Lirih sekali aku dengar kalimat itu.
Tiba juga hari perpisahanku dengan ibu, yang sebenarnya sangat
berat aku rasakan, tai inilah yang harus aku lakukan. “Bu, amir berangkat,
do’akan aku”.
“Iya nak.. awali basmalah niatlah karena Allah, carilah ilmu dan
sebarkan pada manusia, do’a ibu menyertaimu”.
“Amin..” aku jawab kata-kata ibu, itu semua adalah do’a bagiku.
Aku ciun tangan ibuku yang penuh berkah, aku pandang wajahnya
sebagai salam perpisahan.
“Bu sampaikan salamku kepada kakek dan nenek. Wassalamualaikum”.
“Wa’alaikum salam” jawab ibuku.
Bismillahirrohmanirrahim, aku langkahkan kakiku, aku bulatkan
tekadku dan aku tinggalkan kakiku untuk beberapa waktu lamanya, demi satu
tujuan dan kewajiban, Tholabul ‘Ilmi.
Aku hirup lagi
udara pesantren, aku lihat kanan dan kiri tidak banyak berubah. Banyak santri
lulusan dari pesantren lain yang melanjutkan di pesantren ini yang masyhur akan
ilmu gramatika arab (Nahwu & Shorofnya) nya.
Hari pertama sekolahku dimulai, semua menerimaku dengan baik, dulu
ketika aku dipulangkan, ibu meminta agar aku bisa diterima kembali setelah
sembuh, Alhamdulillah semua pengurus meloloskan permintaan ibu.
Ternyata benar, dulu di kelasku yang muridnya jumlahnya dua puluh
satu, sekarang mencapai dua puluh lima siswa, sambil menanti bel masuk kami
berbincang-bincang mengenai kabar dll. Tidak terlewatkan Muhyi teman asal
Jember, dia berdarah Jawa-Madura, orangnya lcu bila bebicara ala Maduranya.
“Kamu Amir ya?”. Tiba-tiba seseorang menghampiriku dengan wajah yang serius.
“Ya.. Muhamad Amiruddin”. Aku perkenalkan diriku.

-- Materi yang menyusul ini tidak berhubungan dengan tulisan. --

Lemma bipartite_set__compute (n : ref) (b : bool) : preserves I any (set__compute n b).
Proof.
  eapply preserves_bind; [apply bipartite_load|].
  intros [l v|l f c r s] Ho; [apply preserves_raise|]. now apply bipartite_store.
Qed.

Lemma bipartite_set__computed (n : ref) (v : value) : preserves I any (set__computed n v).
Proof.
  eapply preserves_bind; [apply bipartite_load|].
  intros [l w|l f c r s] Ho; [apply preserves_raise|]. now apply bipartite_store.
Qed.

Lemma bipartite_get_effect_value (n : ref) : preserves I any (get_effect_value n).
Proof.
  apply bipartite_getter.
  intros [l v|l [b|v cb] c r s]; try apply preserves_raise. now apply preserves_ret.
Qed.

Lemma bipartite_set_effect_value (n : ref) (v : value) :
  preserves I any (set_effect_value n v).
Proof.
  eapply preserves_bind; [apply bipartite_load|].
  intros [l w|l [b|w cb] c r s] Ho; try apply preserves_raise. now apply bipartite_store.
Qed.

Lemma bipartite_gets_computing :
  preserves I (fun c => forall x, c = Some x -> K !! x = Some true) (gets computing).
Proof. apply preserves_gets. intros st HI. apply HI. Qed.

(** Registering the edge between the node being computed and a plain
    signal. *)
Lemma bipartite_tracking (signal : ref) :
  K !! signal = Some false ->
  preserves I any
    (c <- gets computing ;;
     match c with
     | Some computing => add computing signal ;; add signal computing
     | None => raise AttributeError
     end).
Proof.
  intros Hsig. eapply preserves_bind; [apply bipartite_gets_computing|].
  intros [c|] Hc; [|apply preserves_raise]. specialize (Hc c eq_refl).
  eapply preserves_bind.
  - apply bipartite_add. intros b Hb. rewrite Hc in Hb. injection Hb as <-. exact Hsig.
  - intros _ _. apply bipartite_add. intros b Hb. rewrite Hsig in Hb. injection Hb as <-.
    exact Hc.
Qed.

“Aku Hakim, Ro’is baru di kelas ini”. Katanya
“Ow.... kang Hakim, senang berkenalan dengan dirimu”. Aku ulurkan
tangan sebagai salam perkenalan. Dia membalas uluran tanganku dan
menggenggamnya dengan erat.
“Mir, kami semua tahu tentangmu, kami mau menerimamu di kelas ini
tapi dengan syarat kamu harus mampu menjawab tantangan dari kami”. Kata kang
Hakim
“Maksudmu?”. Aku bertanya, tidak faham apa yang dipikirkanya.
“Kamu tahu kan, kelas ini mendapat prestasi terbaik diantara
kelas-kelas yang lain. Aku hanya tidak ingin semua menjadi berantakan hanya
karena satu orang”. Jawabnya.
“Jadi kamu meragukanku?”. Tanyaku pelan.
“Hanya memastikan”. Jawabnya
“Kang hakim sampean itu ngomong apa? Semua berhak belajar di kelas
ini tidak terkecuali Amir..!!”. Dengan nada marah Muhyi membelaku.
“Ini bukan urusanmu yi, jawabanya Amir yang aku tunggu”. Kata kang
Hakim dengan tegas, sepertinya tidak bisa ditawar lagi.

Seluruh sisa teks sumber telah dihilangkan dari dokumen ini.